Saved data entries:
(** A new console is blank and in step with its window. For every window of at
    least one character cell, creating the window and the console neither panics nor
    leaves the buffer: the grid has the whole cells that fit, the text is all zero bytes,
    the cursor is at the top left and every pixel of the text area has the background
    colour, so that printing ([put_string]) can start. *)
Lemma Console_new_blank (fmt : PixelFormat) (w h : Z) (fg bg : PixelColor) :
  8 ≤ w < 2 ^ 31 → 16 ≤ h < 2 ^ 31 →
  ∃ win self win', Window_new (Some fmt) w h = Ret win ∧ Console_new win fg bg = Ret (self, win') ∧
    console_ok self (back (buffer win')) ∧ canvas_pair (buffer win') ∧
    terminal_of self =
      {| t_text := replicate (Z.to_nat (h / 16)) (replicate (Z.to_nat (w / 8)) 0);
         t_row := 0; t_col := 0 |} ∧
    ∀ px py, 0 ≤ px < 8 * (w / 8) → 0 ≤ py < 16 * (h / 16) →
      fb_pixel (back (buffer win')) px py = bg.
Proof.
  intros Hw Hh. destruct (console_start_ok fmt w h fg bg Hw Hh)
    as (win & self & win' & E1 & E2 & Hok & Hp & En & Em & Ef & Eb & Ht).
  exists win, self, win'. split_and!; try done. intros px py Hx Hy.
  pose proof Hok as [[[_ _ _ _ _ _ Hsh] _ Hbl] _]. rewrite Hsh by lia.
  unfold text_pixel. rewrite <- Eb. unfold cell.
  rewrite (cell_blank (text self) _ _ _ _ (f_equal t_text Ht)). apply glyph_color_out, glyph_zero.
Qed.

Lemma Console_new_blank_witness :
  ∃ win self win', Window_new (Some PixelRGBResv8BitPerColor) 20 40 = Ret win ∧
    Console_new win (255, 255, 255) (0, 0, 64) = Ret (self, win') ∧
    console_ok self (back (buffer win')) ∧ fb_pixel (back (buffer win')) 15 31 = (0, 0, 64).
Proof.
  destruct (Console_new_blank PixelRGBResv8BitPerColor 20 40 (255, 255, 255) (0, 0, 64))
    as (win & self & win' & E1 & E2 & Hok & _ & _ & Hpx); [lia..|].
  exists win, self, win'. split; [exact E1|]. split; [exact E2|]. split; [exact Hok|].
  apply Hpx; vm_compute; intuition congruence.
Defined.

(** Printing two bytes on a console of two columns and two rows. *)
Lemma put_string_shows_text_witness :
  ∃ win self win' self' canvas', Window_new (Some PixelRGBResv8BitPerColor) 20 40 = Ret win ∧
    Console_new win (255, 255, 255) (0, 0, 64) = Ret (self, win') ∧
    put_string self (buffer win') [72; 10] = Ret (self', canvas') ∧
    terminal_of self' = {| t_text := [[72; 0]; [10; 0]]; t_row := 1; t_col := 1 |}.
Proof.
  destruct (console_start_ok PixelRGBResv8BitPerColor 20 40 (255, 255, 255) (0, 0, 64))
    as (win & self & win' & E1 & E2 & Hok & Hp & En & Em & _ & _ & Ht); [lia..|].
  destruct (put_string_shows_text self (buffer win') [72; 10])
    as (self' & canvas' & E3 & _ & _ & _ & Ht' & _); [exact Hok|exact Hp|repeat constructor; lia|].
  exists win, self, win', self', canvas'. split; [exact E1|]. split; [exact E2|].
  split; [exact E3|]. rewrite Ht', Ht, En, Em. reflexivity.
Defined.
(* ===== verification/Dma.v ===== *)
(** Memory shared with the xHCI controller: the buffers usb/ring/ring.rs, usb/ring/event.rs,
    usb/device.rs and the class drivers take from the heap and give the controller's
    addresses of. The controller asks more of them than their layouts do, and transfers are
    not bounded by the buffers; what holds comes from the heap's size classes. *)

From S2P Require Import Prelude FrameAlloc ObjectAlloc Rings.

(** A buffer by its use: rings and tables with their number of entries, a device or input
    context with the size of its type. *)
Inductive dma_buffer :=
  | TrbRing (size : Z)
  | SegmentTable
  | PointerTable (len : Z)
  | ContextBuf (size_of : Z)
  | MouseBuf
  | KeyBuf.

(** [#[repr(C)]] sizes of [MouseReport] and [KeyReport]. *)
Definition size_of_MouseReport : Z := 3.
Definition size_of_KeyReport : Z := 8.

(** The length both [subscribe_once] functions put into the transfer request block. *)
Definition trb_transfer_length : Z := 8.

(** What the heap is asked for. *)
Definition buffer_layout (b : dma_buffer) : Layout :=
  match b with
  | TrbRing size => {| layout_size := size * TRB_SIZE; layout_align := 16 |}
  | SegmentTable => {| layout_size := 16; layout_align := 8 |}
  | PointerTable len => {| layout_size := len * 8; layout_align := 64 |}
  | ContextBuf size_of => {| layout_size := size_of; layout_align := 64 |}
  | MouseBuf => {| layout_size := size_of_MouseReport; layout_align := 1 |}
  | KeyBuf => {| layout_size := size_of_KeyReport; layout_align := 1 |}
  end.

(** How many bytes the controller reads or writes. *)
Definition buffer_extent (b : dma_buffer) : Z :=
  match b with
  | MouseBuf | KeyBuf => trb_transfer_length
  | _ => layout_size (buffer_layout b)
  end.

(** The sizes the heap serves from its size classes. *)
Definition buffer_fits (b : dma_buffer) : Prop := 0 < layout_size (buffer_layout b) < 2048.

(** Whether an allocation is apart from the [len] bytes at [a]. *)
Definition clear_of (a len : Z) (y : Z * Layout) : Prop := a + len ≤ y.1 ∨ y.1 + layout_size y.2 ≤ a.

(** The whole block behind a small allocation is its own. *)
Lemma block_apart s gs L i a l y j :
  heap_inv s gs L → Forall (λ al, layout_ok al.2 ∧ layout_size al.2 ≠ 2048 ∧ al.1 mod layout_align al.2 = 0) L →
  layout_size l < 2048 → L !! i = Some (a, l) → L !! j = Some y → i ≠ j →
  ∃ sz, sz ∈ BLOCK_SZ ∧ layout_size l < sz ∧ clear_of a sz y.
Proof.
  intros HI HL Hl Hi Hj Hne. destruct y as [a' l']. destruct (pick_two L i j _ _ Hi Hj Hne) as [L' HP].
  apply (heap_inv_perm _ _ _ _ HP) in HI. rewrite HP in HL.
  apply list.Forall_cons in HL as [(O1 & _) [(O2 & N2 & _) _]%list.Forall_cons]. simpl in *.
  destruct (class_of_cases l) as [[c C1]|?]; [apply O1| |lia].
  destruct (class_of_cases l') as [[c' C2]|[?|B2]]; [apply O2| |done|].
  - destruct (small_small_apart _ _ _ _ _ _ _ _ _ HI C1 C2) as (sz & sz' & ?%list_elem_of_lookup_2 & ? & _ & ? & ?).
    exists sz. split; [done|]. split; [done|]. unfold clear_of. cbn. lia.
  - destruct (small_big_apart _ _ _ _ _ _ a' l' HI C1) as (sz & ?%list_elem_of_lookup_2 & ? & ?); [by left|done|].
    by exists sz.
Qed.

Lemma block_place s gs L i a l :
  heap_inv s gs L → 0 ≤ layout_size l < 2048 → L !! i = Some (a, l) →
  ∃ sz, sz ∈ BLOCK_SZ ∧ layout_size l < sz ∧ a mod sz = 0.
Proof.
  intros HI Hl Hi. apply list_elem_of_lookup_2, elem_of_Permutation in Hi as [L' HP].
  apply (heap_inv_perm _ _ _ _ HP) in HI. destruct (class_of_cases l) as [[c C]|?]; [lia| |lia].
  destruct (small_extent _ _ _ _ _ _ HI C) as (sz & g & ?%list_elem_of_lookup_2 & _ & ? & ? & _). by exists sz.
Qed.

Lemma block_64 sz a : sz ∈ BLOCK_SZ → a mod sz = 0 → a mod 64 = 0.
Proof.
  intros Hsz Ha. assert ((64 | sz)) as [k ->].
  { unfold BLOCK_SZ in Hsz. repeat (apply elem_of_cons in Hsz as [->|Hsz]; [eapply Z.mod_divide; [done|reflexivity]|]).
    by apply elem_of_nil in Hsz. }
  apply Z.mod_divide in Ha as [q ->]; [|apply block_size_divides in Hsz; lia]. rewrite Z.mul_assoc. by apply Z.mod_mul.
Qed.

Lemma extent_in_block b sz :
  buffer_fits b → sz ∈ BLOCK_SZ → layout_size (buffer_layout b) < sz → 0 < buffer_extent b ≤ sz.
Proof.
  intros [H1 H2] Hsz Hlt. apply block_size_divides in Hsz as [Hr _].
  destruct b; cbn [buffer_extent] in *; unfold trb_transfer_length; lia.
Qed.

(** C38: what the controller uses of a buffer is safe. After any history of the heap, a ring,
    segment table, pointer table, context or report buffer is 64-byte aligned and does
    not cross a page boundary, as the controller requires (though only some of the layouts ask
    for it), and the bytes the controller accesses, which for a mouse report are more than the
    buffer has, overlap no other live allocation. *)
Theorem dma_buffers_safe s0 gs0 s L i a b :
  heap_inv s0 gs0 [] → rtc hstep (s0, []) (s, L) → buffer_fits b → L !! i = Some (a, buffer_layout b) →
  a mod 64 = 0 ∧ a / BYTES_PER_FRAME = (a + buffer_extent b - 1) / BYTES_PER_FRAME ∧
  ∀ j y, L !! j = Some y → j ≠ i → clear_of a (buffer_extent b) y.
Proof.
  intros HI0 Hrtc Hb Hi. destruct (history_ok s0 gs0 (s, L) HI0 Hrtc) as [[gs HI] HL]. cbn [fst snd] in *.
  pose proof Hb as [Hb1 Hb2].
  destruct (block_place s gs L i a (buffer_layout b) HI) as (sz & Hsz & Hlt & Ha); [lia|done|].
  split; [by eapply block_64|]. split.
  - pose proof (extent_in_block b sz Hb Hsz Hlt). destruct (object_in_frame sz a Hsz Ha) as [H1 H2].
    apply Z.div_unique with (a + buffer_extent b - 1 - BYTES_PER_FRAME * (a / BYTES_PER_FRAME)); [left|ring].
    assert (BYTES_PER_FRAME = 4096) as HB by done. rewrite HB in *. lia.
  - intros j y Hj Hne. destruct (block_apart s gs L i a (buffer_layout b) y j HI HL) as (sz' & Hsz' & Hlt' & Hc); [done..|].
    pose proof (extent_in_block b sz' Hb Hsz' Hlt'). unfold clear_of in *. lia.
Qed.

(** ** A mouse report and the event ring, side by side *)

Definition dma_after (bs : list dma_buffer) : Heap * list (Z * Layout) :=
  foldl (λ st b, match alloc st.1 (buffer_layout b) with
                 | Ret (s, a) => (s, (a, buffer_layout b) :: st.2) | _ => st end) (demo_heap, []) bs.

Lemma dma_layout_ring : layout_ok (buffer_layout (TrbRing 32)).
Proof. split; [done|]. split; [done|by exists 256]. Qed.

Lemma dma_layout_mouse : layout_ok (buffer_layout MouseBuf).
Proof. split; [done|]. split; [done|by exists 4096]. Qed.

Lemma dma_after_steps :
  ∃ a1 a2, alloc demo_heap (buffer_layout (TrbRing 32)) = Ret ((dma_after [TrbRing 32]).1, a1) ∧
    alloc (dma_after [TrbRing 32]).1 (buffer_layout MouseBuf) = Ret ((dma_after [TrbRing 32; MouseBuf]).1, a2) ∧
    a1 ≠ null ∧ a2 ≠ null.
Proof. do 2 eexists. split; [vm_compute; reflexivity|]. split; [vm_compute; reflexivity|]. by split. Qed.

Lemma dma_buffers_safe_witness :
  ∃ a1 a2 s, rtc hstep (demo_heap, []) (s, [(a2, buffer_layout MouseBuf); (a1, buffer_layout (TrbRing 32))]) ∧
    clear_of a2 8 (a1, buffer_layout (TrbRing 32)).
Proof.
  destruct demo_heap_inv as [gs HI]. destruct dma_after_steps as (a1 & a2 & E1 & E2 & N1 & N2).
  assert (rtc hstep (demo_heap, []) ((dma_after [TrbRing 32; MouseBuf]).1,
    [(a2, buffer_layout MouseBuf); (a1, buffer_layout (TrbRing 32))])) as Hr.
  { eapply rtc_l; [apply (hstep_alloc demo_heap [] (buffer_layout (TrbRing 32)) (dma_after [TrbRing 32]).1 a1); [|exact E1|exact N1]|].
    { exact dma_layout_ring. }
    eapply rtc_l; [apply (hstep_alloc (dma_after [TrbRing 32]).1 [(a1, buffer_layout (TrbRing 32))] (buffer_layout MouseBuf)
      (dma_after [TrbRing 32; MouseBuf]).1 a2); [|exact E2|exact N2]|reflexivity].
    exact dma_layout_mouse. }
  exists a1, a2, (dma_after [TrbRing 32; MouseBuf]).1. split; [exact Hr|].
  destruct (dma_buffers_safe demo_heap gs _ _ 0 a2 MouseBuf HI Hr) as (_ & _ & H); [split; reflexivity|reflexivity|].
  apply (H 1%nat); [reflexivity|lia].
Defined.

• _WHAT IS NEEDED_: Look above and repeat, character for character, the lines from the first one to the line with "bg = Ret (self, win') ∧", counting both.

• _RESPONSE FOR THIS EXERCISE_:
(** A new console is blank and in step with its window. For every window of at
    least one character cell, creating the window and the console neither panics nor
    leaves the buffer: the grid has the whole cells that fit, the text is all zero bytes,
    the cursor is at the top left and every pixel of the text area has the background
    colour, so that printing ([put_string]) can start. *)
Lemma Console_new_blank (fmt : PixelFormat) (w h : Z) (fg bg : PixelColor) :
  8 ≤ w < 2 ^ 31 → 16 ≤ h < 2 ^ 31 →
  ∃ win self win', Window_new (Some fmt) w h = Ret win ∧ Console_new win fg bg = Ret (self, win') ∧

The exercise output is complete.